O Gigante desceu as escadas a correr, cheio de alegria e saiu para o jardim. Atravessou a relva rapidamente e chegou ao pé da criança. Quando se aproximou, a sua cara ficou vermelha de raiva e perguntou: "Quem se atreveu a magoar-te?", pois nas palmas das mãos da criança viam-se as marcas de pregos, e nos seus pezinhos também se viam as mesmas narcas.
"Quem se atreveu a magoar-te?" gritou o Gigante; "diz-me para eu poder pegar na minha espada e matá-lo."
"Não!" respondeu a criança; "pois estas são as feridas do Amor."
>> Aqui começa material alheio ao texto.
(* ===== verification/NodeApp.v ===== *)
(** * The application layer ([node-app/src])

    The application consumes the finalized blocks.  Every consensus item of a
    block is processed in one transaction of the whole database: the module that
    the item is for, the consensus (new parameters), all modules (the effects),
    and the position [app_cur_round].  The peer set and the configurations of the
    modules are cached in memory between items.

    The modules are trait objects: a [DynModule] is the record of its methods
    over the tables of one module.  [ctrl_dyn] and [meta_dyn] are the two modules
    of the repository; other modules are arbitrary. *)
From S2P Require Import Prelude Peers Core Db ConsDb Consensus Module Ctrl Meta.

(** ** Items *)
Record TransactionUnsigned := MkTransactionUnsigned {
  nonce : N;
  inputs : list (ModuleId * list N);
  outputs : list (ModuleId * list N);
}.
Record Transaction := MkTransaction {
  tx_inner : TransactionUnsigned;
  tx_signature : N;
}.
Inductive CItem :=
  | PeerCItem (module_id : ModuleId) (inner : CItemRaw)
  | CTransaction (transaction : Transaction).

Inductive ProcessCItemError :=
  | UnknownModuleId (module_id : ModuleId)
  | ProcessingCItemFailed (source : Whatever) (module_id : ModuleId)
  | ProcessingInputFailed (source : Whatever) (module_id : ModuleId)
  | ProcessingOutputFailed (source : Whatever) (module_id : ModuleId)
  | ProcessingEffectFailed (source : Whatever) (module_id : ModuleId).

(** ** The database and the modules *)
Section App.
Context `{Crypto} `{Bincode} `{CtrlCodecs} `{MetaCodecs}.
(** The tables of modules that are not in the repository. *)
Context {Y : Type}.

Inductive ModTables :=
  | CtrlTables (d : CtrlDb)
  | MetaTables (d : MetaDb)
  | OtherTables (y : Y).
Inductive ModHook :=
  | OfCtrl (h : CtrlHook)
  | OfMeta (h : MetaHook).

(** [BlockCItemIdx(u32)], [next] *)
Definition idx_next {E} (idx : N) : outcome E N := expect "We can't overflow" (checked_add u32_max idx 1).

Record AppDb := MkAppDb {
  app_cur_round : option (BlockRound * N);
  app_modules : gmap ModuleId ModTables;
  app_consensus : ConsDb;
}.
Definition set_app_cur_round x (d : AppDb) : AppDb := MkAppDb x (app_modules d) (app_consensus d).
Definition set_app_modules x (d : AppDb) : AppDb := MkAppDb (app_cur_round d) x (app_consensus d).
Definition set_app_consensus x (d : AppDb) : AppDb := MkAppDb (app_cur_round d) (app_modules d) x.

Inductive AppHook :=
  | ModuleHook (id : ModuleId) (h : ModHook)
  | ConsensusHook (h : Hook).

(** [IModule] with its configuration ([DynModuleWithConfig]) *)
Record DynModule := MkDynModule {
  config : ModuleConfig.t;
  dyn_process_citem : BlockRound → PeerPubkey → list PeerPubkey → CItemRaw → MTx ModTables ModHook Whatever (list CItemEffect);
  dyn_process_input : list N → MTx ModTables ModHook Whatever (list CItemEffect);
  dyn_process_output : list N → MTx ModTables ModHook Whatever (list CItemEffect);
  dyn_process_effects : list PeerPubkey → list ModuleCItemEffect → MTx ModTables ModHook Whatever ();
}.

(** Running a transaction on a part of the database. *)
Definition tx_zoom {D D' K K' E A} (get : D' → option D) (put : D → D' → D') (hook : K → K')
    (m : Tx D K E A) : Tx D' K' E A := λ s,
  match get (tx_db s) with
  | None => Panic "tables of another module"
  | Some d =>
      match m (MkTx d []) with
      | Ok (a, s') => Ok (a, MkTx (put (tx_db s') (tx_db s)) (tx_hooks s ++ (hook <$> tx_hooks s')))
      | Err e => Err e
      | Panic w => Panic w
      end
  end.

(** The modules of the repository, on the tables of the union. *)
Definition ctrl_zoom {A} (m : MTx CtrlDb CtrlHook Whatever A) : MTx ModTables ModHook Whatever A :=
  tx_zoom (λ mt, match tables mt with CtrlTables d => Some (MkModuleTx d (open_tables mt)) | _ => None end)
    (λ mt _, MkModuleTx (CtrlTables (tables mt)) (open_tables mt)) OfCtrl m.
Definition meta_zoom {A} (m : MTx MetaDb MetaHook Whatever A) : MTx ModTables ModHook Whatever A :=
  tx_zoom (λ mt, match tables mt with MetaTables d => Some (MkModuleTx d (open_tables mt)) | _ => None end)
    (λ mt _, MkModuleTx (MetaTables (tables mt)) (open_tables mt)) OfMeta m.

Definition ctrl_dyn (c : ModuleConfig.t) (self : ConsensusCtrlModule) : DynModule := {|
  config := c;
  dyn_process_citem := λ r voter ps item, ctrl_zoom (process_citem self r voter ps item);
  dyn_process_input := λ input, ctrl_zoom (process_input input);
  dyn_process_output := λ output, ctrl_zoom (process_output output);
  dyn_process_effects := λ ps effects, ctrl_zoom (process_effects ps effects);
|}.
Definition meta_dyn (c : ModuleConfig.t) (self : MetaModule) : DynModule := {|
  config := c;
  dyn_process_citem := λ r voter ps item, meta_zoom (meta_process_citem self r voter ps item);
  dyn_process_input := λ input, meta_zoom (meta_process_input input);
  dyn_process_output := λ output, meta_zoom (meta_process_output output);
  dyn_process_effects := λ ps effects, meta_zoom (meta_process_effects ps effects);
|}.

(** [ModuleWriteTransactionCtx::new(module_id, dbtx)] *)
Definition module_tx {E A} (id : ModuleId) (m : MTx ModTables ModHook E A) : Tx AppDb AppHook E A :=
  tx_zoom (λ d, (λ t, MkModuleTx t []) <$> app_modules d !! id)
    (λ mt d, set_app_modules (<[id := tables mt]> (app_modules d)) d) (ModuleHook id) m.
Definition consensus_tx {E A} (m : Tx ConsDb Hook E A) : Tx AppDb AppHook E A :=
  tx_zoom (λ d, Some (app_consensus d)) set_app_consensus ConsensusHook m.

Abbreviation ATx := (Tx AppDb AppHook ProcessCItemError).

(** *** [db.rs] *)
Definition load_cur_round_and_idx (d : AppDb) : BlockRound * N := default (0%N, 0%N) (app_cur_round d).
Definition save_cur_round_and_idx_dbtx {E} (cur_round : BlockRound) (citem_idx : N) : Tx AppDb AppHook E () :=
  tx_modify (set_app_cur_round (Some (cur_round, citem_idx))).

(** *** [process_citem.rs] *)

(** The loops over the inputs and the outputs of a transaction. *)
Fixpoint process_parts (modules : gmap ModuleId DynModule)
    (op : DynModule → list N → MTx ModTables ModHook Whatever (list CItemEffect))
    (failed : Whatever → ModuleId → ProcessCItemError) (parts : list (ModuleId * list N))
    (effects : list ModuleCItemEffect) : ATx (list ModuleCItemEffect) :=
  match parts with
  | [] => mret effects
  | (module_id, part) :: parts' =>
      match modules !! module_id with
      | None => tx_fail (UnknownModuleId module_id)
      | Some module =>
          es ← module_tx module_id (tx_into (λ e, failed e module_id) (op module part));
          process_parts modules op failed parts'
            (effects ++ (MkModuleCItemEffect (ModuleConfig.kind (config module)) <$> es))
      end
  end.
"Quem és tu?" perguntou o Gigante, ai mesmo tempo que um respeito estranho se apoderou dele e o fez ajoelhar-se perante a criancinha.
E a criancinha sorriu para o Gigante e disse-lhe:" Um dia deixaste-me brincar no teu jardim; hoje virás comigo para o meu jardim, que é o Paraíso."
E nessa tarde, quando as crianças correram para o belo jardim, encontraram o Gigante morto debaixo da árvore, todo coberto de flores brancas.